15 minutes. Le chef de la majorité républicaine du Sénat des États-Unis (USA), Mitch McConnell, a anticipé ce mercredi qu’il n’y avait aucune possibilité de tenir un “procès équitable ou sérieux” avant que l’actuel président, Donald Trump, ne quitte ses fonctions la semaine prochaine. , pour lequel il a appelé à mettre l’accent sur une «transition ordonnée du pouvoir».

“Compte tenu des règles, procédures et précédents du Sénat régissant les procès de destitution présidentielle, il n’y a tout simplement aucune chance qu’un procès équitable ou sérieux puisse être conclu avant que le président élu (Joe) Biden ne prête serment la semaine prochaine”, a noté le sénateur puissant dans une déclaration.
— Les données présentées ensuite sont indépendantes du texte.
(** ** struct wayca_cluster *)

Record wayca_cluster := mk_wayca_cluster {
  l_cluster_id : Z;  (** cluster_id *)
  l_n_cpus : Z;  (** size_t n_cpus *)
  l_cpu_map : cpu_set_t;  (** cpu_map *)
  l_core_map : cpu_set_t;  (** core_map *)
}.

Definition set_l_cluster_id (v : Z) (x : wayca_cluster) : wayca_cluster :=
  mk_wayca_cluster v (l_n_cpus x) (l_cpu_map x) (l_core_map x).
Definition set_l_n_cpus (v : Z) (x : wayca_cluster) : wayca_cluster :=
  mk_wayca_cluster (l_cluster_id x) v (l_cpu_map x) (l_core_map x).
Definition set_l_cpu_map (v : cpu_set_t) (x : wayca_cluster) : wayca_cluster :=
  mk_wayca_cluster (l_cluster_id x) (l_n_cpus x) v (l_core_map x).
Definition set_l_core_map (v : cpu_set_t) (x : wayca_cluster) : wayca_cluster :=
  mk_wayca_cluster (l_cluster_id x) (l_n_cpus x) (l_cpu_map x) v.

(** ** struct wayca_smmu *)

Record wayca_smmu := mk_wayca_smmu {
  sm_smmu_idx : Z;  (** smmu_idx *)
  sm_numa_node : Z;  (** numa_node *)
  sm_base_addr : Z;  (** uint64_t base_addr *)
  sm_name : cstring;  (** name *)
  sm_modalias : cstring;  (** modalias *)
}.

Definition set_sm_smmu_idx (v : Z) (x : wayca_smmu) : wayca_smmu :=
  mk_wayca_smmu v (sm_numa_node x) (sm_base_addr x) (sm_name x) (sm_modalias x).
Definition set_sm_numa_node (v : Z) (x : wayca_smmu) : wayca_smmu :=
  mk_wayca_smmu (sm_smmu_idx x) v (sm_base_addr x) (sm_name x) (sm_modalias x).
Definition set_sm_base_addr (v : Z) (x : wayca_smmu) : wayca_smmu :=
  mk_wayca_smmu (sm_smmu_idx x) (sm_numa_node x) v (sm_name x) (sm_modalias x).
Definition set_sm_name (v : cstring) (x : wayca_smmu) : wayca_smmu :=
  mk_wayca_smmu (sm_smmu_idx x) (sm_numa_node x) (sm_base_addr x) v (sm_modalias x).
Definition set_sm_modalias (v : cstring) (x : wayca_smmu) : wayca_smmu :=
  mk_wayca_smmu (sm_smmu_idx x) (sm_numa_node x) (sm_base_addr x) (sm_name x) v.

(** ** struct wayca_device_irqs *)

Record wayca_device_irqs := mk_wayca_device_irqs {
  di_n_irqs : Z;  (** size_t n_irqs *)
  di_irq_numbers : list Z;  (** uint32_t irq_numbers[] *)
}.

Definition set_di_n_irqs (v : Z) (x : wayca_device_irqs) : wayca_device_irqs :=
  mk_wayca_device_irqs v (di_irq_numbers x).
Definition set_di_irq_numbers (v : list Z) (x : wayca_device_irqs) : wayca_device_irqs :=
  mk_wayca_device_irqs (di_n_irqs x) v.

(** ** struct wayca_pci_device *)

Record wayca_pci_device := mk_wayca_pci_device {
  pd_numa_node : Z;  (** numa_node *)
  pd_smmu_idx : Z;  (** smmu_idx, -1 none *)
  pd_enable : Z;  (** enable *)
  pd_absolute_path : cstring;  (** absolute_path *)
  pd_slot_name : cstring;  (** slot_name *)
  pd_local_cpu_map : option cpu_set_t;  (** local_cpu_map *)
  pd_class : Z;  (** unsigned int class *)
  pd_vendor : Z;  (** unsigned short vendor *)
  pd_device : Z;  (** unsigned short device *)
  pd_irqs : wayca_device_irqs;  (** irqs *)
}.

Definition set_pd_numa_node (v : Z) (x : wayca_pci_device) : wayca_pci_device :=
  mk_wayca_pci_device v (pd_smmu_idx x) (pd_enable x) (pd_absolute_path x)
    (pd_slot_name x) (pd_local_cpu_map x) (pd_class x) (pd_vendor x) (pd_device x)
    (pd_irqs x).
Definition set_pd_smmu_idx (v : Z) (x : wayca_pci_device) : wayca_pci_device :=
  mk_wayca_pci_device (pd_numa_node x) v (pd_enable x) (pd_absolute_path x)
    (pd_slot_name x) (pd_local_cpu_map x) (pd_class x) (pd_vendor x) (pd_device x)
    (pd_irqs x).
Definition set_pd_enable (v : Z) (x : wayca_pci_device) : wayca_pci_device :=
  mk_wayca_pci_device (pd_numa_node x) (pd_smmu_idx x) v (pd_absolute_path x)
    (pd_slot_name x) (pd_local_cpu_map x) (pd_class x) (pd_vendor x) (pd_device x)
    (pd_irqs x).
Definition set_pd_absolute_path (v : cstring) (x : wayca_pci_device) : wayca_pci_device :=
  mk_wayca_pci_device (pd_numa_node x) (pd_smmu_idx x) (pd_enable x) v (pd_slot_name
    x) (pd_local_cpu_map x) (pd_class x) (pd_vendor x) (pd_device x) (pd_irqs x).
Definition set_pd_slot_name (v : cstring) (x : wayca_pci_device) : wayca_pci_device :=
  mk_wayca_pci_device (pd_numa_node x) (pd_smmu_idx x) (pd_enable x) (pd_absolute_path
    x) v (pd_local_cpu_map x) (pd_class x) (pd_vendor x) (pd_device x) (pd_irqs x).
Definition set_pd_local_cpu_map (v : option cpu_set_t) (x : wayca_pci_device) : wayca_pci_device :=
  mk_wayca_pci_device (pd_numa_node x) (pd_smmu_idx x) (pd_enable x) (pd_absolute_path
    x) (pd_slot_name x) v (pd_class x) (pd_vendor x) (pd_device x) (pd_irqs x).
Definition set_pd_class (v : Z) (x : wayca_pci_device) : wayca_pci_device :=
  mk_wayca_pci_device (pd_numa_node x) (pd_smmu_idx x) (pd_enable x) (pd_absolute_path
    x) (pd_slot_name x) (pd_local_cpu_map x) v (pd_vendor x) (pd_device x) (pd_irqs
    x).
Definition set_pd_vendor (v : Z) (x : wayca_pci_device) : wayca_pci_device :=
  mk_wayca_pci_device (pd_numa_node x) (pd_smmu_idx x) (pd_enable x) (pd_absolute_path
    x) (pd_slot_name x) (pd_local_cpu_map x) (pd_class x) v (pd_device x) (pd_irqs x).
Definition set_pd_device (v : Z) (x : wayca_pci_device) : wayca_pci_device :=
  mk_wayca_pci_device (pd_numa_node x) (pd_smmu_idx x) (pd_enable x) (pd_absolute_path
    x) (pd_slot_name x) (pd_local_cpu_map x) (pd_class x) (pd_vendor x) v (pd_irqs x).
Definition set_pd_irqs (v : wayca_device_irqs) (x : wayca_pci_device) : wayca_pci_device :=
  mk_wayca_pci_device (pd_numa_node x) (pd_smmu_idx x) (pd_enable x) (pd_absolute_path
    x) (pd_slot_name x) (pd_local_cpu_map x) (pd_class x) (pd_vendor x) (pd_device x)
    v.

(** ** struct wayca_node *)

Record wayca_node := mk_wayca_node {
  nd_node_idx : Z;  (** node_idx *)
  nd_n_cpus : Z;  (** size_t n_cpus *)
  nd_cpu_map : cpu_set_t;  (** cpu_map *)
  nd_core_map : cpu_set_t;  (** core_map *)
  nd_cluster_map : cpu_set_t;  (** cluster_map *)
  nd_distance : list Z;  (** distance *)
  nd_p_meminfo : option Z;  (** p_meminfo: total_avail_kB *)
  nd_n_pcidevs : Z;  (** size_t n_pcidevs *)
  nd_pcidevs : list (option wayca_pci_device);  (** pcidevs *)
  nd_n_smmus : Z;  (** size_t n_smmus *)
  nd_smmus : list (option wayca_smmu);  (** smmus *)
}.

Definition set_nd_node_idx (v : Z) (x : wayca_node) : wayca_node :=
  mk_wayca_node v (nd_n_cpus x) (nd_cpu_map x) (nd_core_map x) (nd_cluster_map x)
    (nd_distance x) (nd_p_meminfo x) (nd_n_pcidevs x) (nd_pcidevs x) (nd_n_smmus x)
    (nd_smmus x).
Definition set_nd_n_cpus (v : Z) (x : wayca_node) : wayca_node :=
  mk_wayca_node (nd_node_idx x) v (nd_cpu_map x) (nd_core_map x) (nd_cluster_map x)
    (nd_distance x) (nd_p_meminfo x) (nd_n_pcidevs x) (nd_pcidevs x) (nd_n_smmus x)
    (nd_smmus x).
Definition set_nd_cpu_map (v : cpu_set_t) (x : wayca_node) : wayca_node :=
  mk_wayca_node (nd_node_idx x) (nd_n_cpus x) v (nd_core_map x) (nd_cluster_map x)
    (nd_distance x) (nd_p_meminfo x) (nd_n_pcidevs x) (nd_pcidevs x) (nd_n_smmus x)
    (nd_smmus x).
Definition set_nd_core_map (v : cpu_set_t) (x : wayca_node) : wayca_node :=
  mk_wayca_node (nd_node_idx x) (nd_n_cpus x) (nd_cpu_map x) v (nd_cluster_map x)
    (nd_distance x) (nd_p_meminfo x) (nd_n_pcidevs x) (nd_pcidevs x) (nd_n_smmus x)
    (nd_smmus x).
Definition set_nd_cluster_map (v : cpu_set_t) (x : wayca_node) : wayca_node :=
  mk_wayca_node (nd_node_idx x) (nd_n_cpus x) (nd_cpu_map x) (nd_core_map x) v
    (nd_distance x) (nd_p_meminfo x) (nd_n_pcidevs x) (nd_pcidevs x) (nd_n_smmus x)
    (nd_smmus x).
Definition set_nd_distance (v : list Z) (x : wayca_node) : wayca_node :=
  mk_wayca_node (nd_node_idx x) (nd_n_cpus x) (nd_cpu_map x) (nd_core_map x)
    (nd_cluster_map x) v (nd_p_meminfo x) (nd_n_pcidevs x) (nd_pcidevs x) (nd_n_smmus
    x) (nd_smmus x).
Definition set_nd_p_meminfo (v : option Z) (x : wayca_node) : wayca_node :=
  mk_wayca_node (nd_node_idx x) (nd_n_cpus x) (nd_cpu_map x) (nd_core_map x)
    (nd_cluster_map x) (nd_distance x) v (nd_n_pcidevs x) (nd_pcidevs x) (nd_n_smmus
    x) (nd_smmus x).
Definition set_nd_n_pcidevs (v : Z) (x : wayca_node) : wayca_node :=
  mk_wayca_node (nd_node_idx x) (nd_n_cpus x) (nd_cpu_map x) (nd_core_map x)
    (nd_cluster_map x) (nd_distance x) (nd_p_meminfo x) v (nd_pcidevs x) (nd_n_smmus
    x) (nd_smmus x).
Definition set_nd_pcidevs (v : list (option wayca_pci_device)) (x : wayca_node) : wayca_node :=
  mk_wayca_node (nd_node_idx x) (nd_n_cpus x) (nd_cpu_map x) (nd_core_map x)
    (nd_cluster_map x) (nd_distance x) (nd_p_meminfo x) (nd_n_pcidevs x) v (nd_n_smmus
    x) (nd_smmus x).
Definition set_nd_n_smmus (v : Z) (x : wayca_node) : wayca_node :=
  mk_wayca_node (nd_node_idx x) (nd_n_cpus x) (nd_cpu_map x) (nd_core_map x)
    (nd_cluster_map x) (nd_distance x) (nd_p_meminfo x) (nd_n_pcidevs x) (nd_pcidevs
    x) v (nd_smmus x).
Definition set_nd_smmus (v : list (option wayca_smmu)) (x : wayca_node) : wayca_node :=
  mk_wayca_node (nd_node_idx x) (nd_n_cpus x) (nd_cpu_map x) (nd_core_map x)
    (nd_cluster_map x) (nd_distance x) (nd_p_meminfo x) (nd_n_pcidevs x) (nd_pcidevs
    x) (nd_n_smmus x) v.

(** ** struct wayca_package *)

Record wayca_package := mk_wayca_package {
  pk_physical_package_id : Z;  (** physical_package_id *)
  pk_n_cpus : Z;  (** size_t n_cpus *)
  pk_cpu_map : cpu_set_t;  (** cpu_map *)
  pk_numa_map : cpu_set_t;  (** numa_map *)
}.

Definition set_pk_physical_package_id (v : Z) (x : wayca_package) : wayca_package :=
  mk_wayca_package v (pk_n_cpus x) (pk_cpu_map x) (pk_numa_map x).
Definition set_pk_n_cpus (v : Z) (x : wayca_package) : wayca_package :=
  mk_wayca_package (pk_physical_package_id x) v (pk_cpu_map x) (pk_numa_map x).
Definition set_pk_cpu_map (v : cpu_set_t) (x : wayca_package) : wayca_package :=
  mk_wayca_package (pk_physical_package_id x) (pk_n_cpus x) v (pk_numa_map x).
Definition set_pk_numa_map (v : cpu_set_t) (x : wayca_package) : wayca_package :=
  mk_wayca_package (pk_physical_package_id x) (pk_n_cpus x) (pk_cpu_map x) v.

(** ** struct wayca_irq *)

Record wayca_irq := mk_wayca_irq {
  i_irq_number : Z;  (** uint32_t irq_number *)
  i_chip_name : Z;  (** chip_name *)
  i_type : Z;  (** type *)
  i_name : cstring;  (** name *)
}.

(** ** struct wayca_topo *)

Record wayca_topo := mk_wayca_topo {
  tp_kernel_max_cpus : Z;  (** kernel_max_cpus *)
  tp_setsize : Z;  (** size_t setsize *)
  tp_n_cpus : Z;  (** size_t n_cpus *)
  tp_cpu_map : cpu_set_t;  (** cpu_map *)
  tp_online_cpu_map : cpu_set_t;  (** online_cpu_map *)
  tp_cpus : list (option wayca_cpu);  (** cpus *)
  tp_n_cores : Z;  (** size_t n_cores *)
  tp_cores : list (option wayca_core);  (** cores *)
  tp_n_clusters : Z;  (** size_t n_clusters *)
  tp_ccls : list (option wayca_cluster);  (** ccls *)
  tp_n_nodes : Z;  (** size_t n_nodes *)
  tp_node_map : cpu_set_t;  (** node_map *)
  tp_nodes : list (option wayca_node);  (** nodes *)
  tp_n_packages : Z;  (** size_t n_packages *)
  tp_packages : list (option wayca_package);  (** packages *)
  tp_n_irqs : Z;  (** size_t n_irqs *)
  tp_irqs : option (list wayca_irq);  (** irqs, NULL until they are read *)
}.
McConnell a illustré que le Sénat avait tenu trois procès de destitution présidentielle: “Ils ont duré 83, 37 et 21 jours, respectivement”.

“Même si le processus du Sénat commençait cette semaine et avançait rapidement, un verdict final ne serait rendu qu’après le départ du président Trump”, a déclaré McConnell.

Il a précisé que “ce n’est pas une décision (…) c’est un fait”.

«À la lumière de cette réalité, je pense qu’il sera préférable pour notre nation que le Congrès et la branche exécutive passent les sept prochains jours pleinement concentrés sur la facilitation d’une inauguration sécurisée. De plus, un transfert ordonné du pouvoir à la nouvelle administration Biden. “, Tenue.

“Chasse aux sorcières”

Le chef républicain s’est exprimé après que la Chambre basse a approuvé mercredi l’ouverture d’un nouveau procès de destitution contre Trump. Cette fois sous l’accusation d ‘”incitation à l’insurrection”, pour l’assaut de la semaine dernière contre le Capitole.

Trump devient ainsi le seul président de l’histoire des États-Unis à être poursuivi politiquement à deux reprises.

Le vote de ce mercredi s’est terminé par 232 voix pour et 197 contre, avec dix législateurs républicains rejoignant l’ensemble du caucus démocrate.

Le président sortant a critiqué le nouveau procès de destitution contre lui comme étant “absolument ridicule”. Il l’a également appelé “une continuation de la plus grande chasse aux sorcières de l’histoire de la politique”.